PROVIDED MATERIAL section start
(** The levels of the store [buildPoolTree] returns. *)
Lemma levels_final fuel pools h roots :
  NoDup (map id pools) -> Z.of_nat (length pools) <= 2 ^ 53 ->
  buildPoolTree fuel pools = Done (h, roots) ->
  shaped pools h /\ levelled pools h.
Proof.
  intros Hnd Hlen E.
  destruct (store_fields _ _ _ _ E) as (_ & Sh & _).
  split; [exact Sh|].
  destruct (buildPoolTree_inv _ _ _ _ E) as (h1 & E1 & E3).
  destruct (rootsLoop_correct fuel _ _ _ E3) as (S & _).
  assert (L1 : levelled pools h1).
  { apply (levelled_loop pools [] (fold_left initNode pools ∅, []) (h1, roots));
      auto.
    intros i n Ei. exists 0.
    rewrite (initial_levels pools ∅ ltac:(intros ? ? Hx; rewrite lookup_empty in Hx; discriminate) i n Ei).
    cbn. repeat split; try lia.
    intros pre1 p post1 Edec. destruct pre1; discriminate. }
  intros i n Ei.
  destruct (sameShape_lookup h h1 i n (sameShape_sym _ _ S) Ei)
    as (n1 & E1n & _ & _ & _ & El).
  destruct (L1 i n1 E1n) as (l & El1 & B & Z0 & R).
  exists l. split; [congruence|]. split; [exact B|]. split; [exact Z0|].
  intros pre1 p post1 Edec Eid. specialize (R pre1 p post1 Edec Eid).
  unfold levelRule in *. destruct (parentId p) as [q|]; [|exact R].
  destruct (h1 !! q) as [nq1|] eqn:Eq1.
  - destruct (sameShape_lookup h1 h q nq1 S Eq1) as (nq & -> & _ & _ & _ & Elq).
    rewrite Elq. exact R.
  - rewrite (sameShape_none h1 h q S Eq1). exact R.
Qed.

(** X15.  The level the code gives a pool depends on where its parent stands
    in the input.  With distinct ids, a pool without parent, or whose
    parent is not in the input, has level 0; a pool read after its parent
    has the parent's level plus one; a pool read before its parent (or
    naming itself) has level 1, whatever the parent's own level is. *)
Theorem level_by_position pools fuel :
  NoDup (map id pools) -> (length pools <= fuel)%nat ->
  Z.of_nat (length pools) <= 2 ^ 53 ->
  exists h roots,
    buildPoolTree fuel pools = Done (h, roots) /\
    forall pre p post, pools = pre ++ p :: post ->
      exists nd l,
        h !! id p = Some nd /\ level nd = Int l /\
        match parentId p with
        | None => l = 0
        | Some q =>
            (q ∉ map id pools -> l = 0) /\
            (q ∈ map id pre ->
               exists nq lq, h !! q = Some nq /\ level nq = Int lq /\
                             l = lq + 1) /\
            (q ∈ map id (p :: post) -> l = 1)
        end.
Proof.
  intros Hnd Hf Hlen.
  destruct (buildPoolTree_total pools Hnd fuel Hf) as (_ & h & E & _).
  destruct (levels_final _ _ _ _ Hnd Hlen E) as ([D _] & L).
  exists h, (map id (List.filter isRoot pools)). split; [exact E|].
  intros pre p post Edec.
  assert (Hp : id p ∈ map id pools).
  { rewrite Edec, map_app, elem_of_app. right. cbn. now left. }
  apply D in Hp as [nd End].
  destruct (L _ nd End) as (l & El & _ & _ & R).
  specialize (R pre p post Edec eq_refl). unfold levelRule in R.
  exists nd, l. split; [exact End|]. split; [exact El|].
  destruct (parentId p) as [q|]; [|exact R].
  split; [|split].
  - intros Hq. destruct (h !! q) as [nq|] eqn:Eq; [|exact R].
    exfalso. apply Hq, D. eauto.
  - intros Hq. destruct (h !! q) as [nq|] eqn:Eq.
    + rewrite bool_decide_eq_true_2 in R by assumption.
      destruct R as (lq & ? & ?). eauto.
    + exfalso. assert (Hq' : q ∈ map id pools)
        by (rewrite Edec, map_app, elem_of_app; now left).
      apply D in Hq' as [? Hq']. congruence.
  - intros Hq.
    assert (Hq' : q ∈ map id pools)
      by (rewrite Edec, map_app, elem_of_app; now right).
    apply D in Hq' as [nq Eq]. rewrite Eq in R.
    rewrite bool_decide_eq_false_2 in R; [exact R|].
    intros Hin. rewrite Edec, map_app in Hnd.
    apply NoDup_app in Hnd as (_ & Hd & _). exact (Hd _ Hin Hq).
Qed.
PROVIDED MATERIAL section end
▸ WORK ITEM:
The response should be an exact copy of the lines from the one with "exfalso. assert (Hq'" through the end of the data, with no other text.

▸ SOLVED EXERCISE:
    + exfalso. assert (Hq' : q ∈ map id pools)
        by (rewrite Edec, map_app, elem_of_app; now left).
      apply D in Hq' as [? Hq']. congruence.
  - intros Hq.
    assert (Hq' : q ∈ map id pools)
      by (rewrite Edec, map_app, elem_of_app; now right).
    apply D in Hq' as [nq Eq]. rewrite Eq in R.
    rewrite bool_decide_eq_false_2 in R; [exact R|].
    intros Hin. rewrite Edec, map_app in Hnd.
    apply NoDup_app in Hnd as (_ & Hd & _). exact (Hd _ Hin Hq).
Qed.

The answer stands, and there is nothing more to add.